Раз уж мы взяли официальный тон, то я решил быть последовательным до конца.
– Нам нужны новые визы и дубликаты паспортов.
– Что еще?
– Из чеченского плена был освобожден мой друг – Михаил Садовский. Он с нами. Разумеется, никаких документов у него при себе нет.
– Ксивами мы всех обеспечим. Билеты на обратный путь самолетом из Рангуна тебе передадут здесь же, в это же время, послезавтра. Вместе с деньгами и паспортами. Ключ от тайника пусть останется при тебе. Они обязательно должны на тебя выйти. Я думаю, произойдет это в России...
– Ты сказала «передадут»...
– Да, мы с тобой больше не увидимся. Прощай, Бирма. Я улетаю домой, в Израиль.
– Я правильно тебя понял – ты вышла за этого еврейчика замуж?
– Ты правильно меня понял.
Она нервно затянулась и посмотрела в окно, словно опасаясь слежки со стороны агентов «Моссада».

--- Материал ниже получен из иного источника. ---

(* ===== verification/Scope.v ===== *)
(** What a call of the translator changes: the buffers only grow, identifiers
    are listed once, and the scope is restored. *)
From S2P Require Import Prelude Text Externs Consts Context Helpers Idents Let Node Tree Lazyness Keeps Traversal Termination.
Local Open Scope nix2js_scope.

Section grow.
Context `{Rnix, Linetrack, Vlq, SerdeJson, StdSort}.

(** The code, the source map and the list of names only grow; the source stays;
    no name is listed twice. *)
Definition grow (c c' : Context) : Prop :=
  inp c' = inp c
  ∧ (∃ t, acc c' = acc c +:+ t)
  ∧ (∃ t, mappings c' = mappings c +:+ t)
  ∧ names c `prefix_of` names c'
  ∧ (NoDup (names c) → NoDup (names c')).

#[export] Instance grow_preorder : PreOrder grow.
Proof.
  split.
  - intros c. split_and!; try done; by exists EmptyString; rewrite string_app_nil_r.
  - intros c1 c2 c3 (Hi & [t1 Ha] & [u1 Hm] & Hn & Hd) (Hi' & [t2 Ha'] & [u2 Hm'] & Hn' & Hd').
    split_and!; [congruence| | |by etrans|auto].
    + exists (t1 +:+ t2). by rewrite Ha', Ha, string_app_assoc.
    + exists (u1 +:+ u2). by rewrite Hm', Hm, string_app_assoc.
Qed.

(** The steps that leave all five components alone. *)
Lemma grow_same c c' :
  inp c' = inp c → acc c' = acc c → mappings c' = mappings c → names c' = names c → grow c c'.
Proof.
  intros Hi Ha Hm Hn. unfold grow. rewrite Hi, Ha, Hm, Hn.
  split_and!; try done; by exists EmptyString; rewrite string_app_nil_r.
Qed.

Lemma grow_push x c : grow c (set_acc (λ a, a +:+ x) c).
Proof.
  split_and!; simpl; try done; [by exists x|by exists EmptyString; rewrite string_app_nil_r].
Qed.

Lemma grow_mappings x c : grow c (set_mappings (λ m, m +:+ x) c).
Proof.
  split_and!; simpl; try done; [by exists EmptyString; rewrite string_app_nil_r|by exists x].
Qed.

Lemma grow_names x c : x ∉ names c → grow c (set_names (λ ns, ns ++ [x]) c).
Proof.
  intros Hx. split_and!; simpl; try done;
    [by exists EmptyString; rewrite string_app_nil_r..|by apply prefix_app_r|].
  intros Hn. apply NoDup_app. split_and!; [done| |apply NoDup_singleton].
  intros y Hy ->%list_elem_of_singleton. done.
Qed.

Lemma grow_snapshot_pos pos : moves grow (snapshot_pos pos).
Proof.
  apply (moves_snapshot_pos grow); intros; [apply grow_mappings|by apply grow_same..].
Qed.

Lemma grow_record_ident rng : moves grow (record_ident rng).
Proof. apply (moves_record_ident grow); intros; [apply grow_mappings|by apply grow_names]. Qed.

(** Every exit, errors and panics included, keeps what was there before. *)
Definition grow_exits (c0 : Context) : exits Context := mkExits (grow c0) (grow c0) (grow c0).

Lemma triple_moves {A} c0 (m : M A) :
  moves grow m → triple (grow_exits c0) (grow c0) m (λ _, grow c0).
Proof.
  intros Hm c Hc. specialize (Hm c).
  destruct (m c) as [[] c']; exact (transitivity Hc Hm).
Qed.

#[local] Instance grow_steps c0 : Steps (grow_exits c0) (grow c0) (λ _, True).
Proof.
  split; try done.
  - intros x c Hc. exact (transitivity Hc (grow_push x c)).
  - intros x c Hc. exact (transitivity Hc (grow_push x c)).
  - intros rng _. apply triple_moves, grow_snapshot_pos.
  - intros rng m t _ Hm. eapply steps_ident_parts; try apply triple_moves;
      eauto using grow_snapshot_pos, grow_record_ident.
    intros c Hc. exact (transitivity Hc (grow_push t c)).
Qed.

Lemma translate_node_grow `{!RnixLaws, !StdSortLaws} fuel sctx n c :
  lazy_st sctx ≠ Did →
  match translate_node fuel sctx n c with
  | (Ok _, c') => grow c c' ∧ vars c' = vars c ∧ with_stack c' = with_stack c
  | (_, c') => grow c c'
  end.
Proof.
  intros Hs.
  assert (everywhere (node_ok (grow_exits c) (grow c) (λ _, True)) n) as Hn.
  { eapply everywhere_any; [apply node_size_child|]. intros m. split_and!; [done..|by right]. }
  assert (fuel_ok (grow_exits c) (grow c) node_size fuel n) as Hf by by right.
  pose proof (translate_node_exact _ _ _ node_size fuel sctx n Hn Hf Hs (vars c) (with_stack c) c) as Hex.
  assert (at_scope (grow c) (vars c) (with_stack c) c) as Hc by by split_and!.
  specialize (Hex Hc). destruct (translate_node fuel sctx n c) as [[] c']; try done.
Qed.

(** C5. A call of [translate_node] leaves the scope as it found it when it
    succeeds ([vars] and the [with] depth are restored exactly), and in every
    case, errors and panics included, it only appends to the generated code, to
    the mappings and to the list of names, and lists no name twice. *)
Theorem translate_node_frame `{!RnixLaws, !StdSortLaws} fuel sctx n c o c' :
  lazy_st sctx ≠ Did → translate_node fuel sctx n c = (o, c') →
  grow c c' ∧ (o = Ok tt → vars c' = vars c ∧ with_stack c' = with_stack c).
Proof.
  intros Hs Ho. pose proof (translate_node_grow fuel sctx n c Hs) as Hg. rewrite Ho in Hg.
  destruct o as [[]|e|p|]; try done. destruct Hg as (?&?&?). done.
Qed.
End grow.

«Как прекрасны ваши длинные ресницы и как печальны глаза». Эту фразу я произнес однажды, когда знакомился с девушкой в троллейбусе. Не знаю, почем она вдруг пришла мне в голову... С тех пор красивые девушки перестали ездить в троллейбусах – только женщины с хронически усталыми лицами и неидеальными ногами, спешащие на работу или с работы.
– А если я сделаю обрезание, ты выйдешь за меня замуж?
Глупость, готовая сорваться с моего языка, благополучно сорвалась, была озвучена и оценена по достоинству.
– Не говори пошлостей, – произнесла Анюта раздраженно.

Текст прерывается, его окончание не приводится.